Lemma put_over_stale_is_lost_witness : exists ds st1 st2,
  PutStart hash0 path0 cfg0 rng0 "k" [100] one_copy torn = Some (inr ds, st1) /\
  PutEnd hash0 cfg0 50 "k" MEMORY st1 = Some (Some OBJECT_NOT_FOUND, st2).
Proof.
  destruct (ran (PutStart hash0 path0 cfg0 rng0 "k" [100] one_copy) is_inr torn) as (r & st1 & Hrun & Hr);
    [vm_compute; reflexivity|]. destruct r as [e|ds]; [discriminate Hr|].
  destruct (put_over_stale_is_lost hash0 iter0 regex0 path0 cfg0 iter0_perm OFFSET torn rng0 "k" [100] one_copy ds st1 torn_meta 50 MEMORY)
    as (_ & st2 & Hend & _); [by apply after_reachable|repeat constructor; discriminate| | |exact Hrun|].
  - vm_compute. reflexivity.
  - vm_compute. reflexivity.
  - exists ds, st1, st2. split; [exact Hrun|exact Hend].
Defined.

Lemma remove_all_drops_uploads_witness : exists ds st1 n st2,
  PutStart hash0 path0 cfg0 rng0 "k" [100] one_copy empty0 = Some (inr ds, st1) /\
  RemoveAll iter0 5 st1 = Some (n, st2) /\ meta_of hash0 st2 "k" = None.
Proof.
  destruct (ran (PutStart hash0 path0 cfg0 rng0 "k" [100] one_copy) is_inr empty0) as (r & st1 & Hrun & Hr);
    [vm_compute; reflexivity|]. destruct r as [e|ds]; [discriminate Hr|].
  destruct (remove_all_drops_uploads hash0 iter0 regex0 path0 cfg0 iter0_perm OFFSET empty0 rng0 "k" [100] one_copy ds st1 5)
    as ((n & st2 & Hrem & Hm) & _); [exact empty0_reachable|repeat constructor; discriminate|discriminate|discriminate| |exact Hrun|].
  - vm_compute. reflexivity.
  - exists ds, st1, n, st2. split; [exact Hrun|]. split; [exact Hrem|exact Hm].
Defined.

### The task
Above are the entries; count how many of their lines contain the word "split" and give only that number.

### Exercise result
2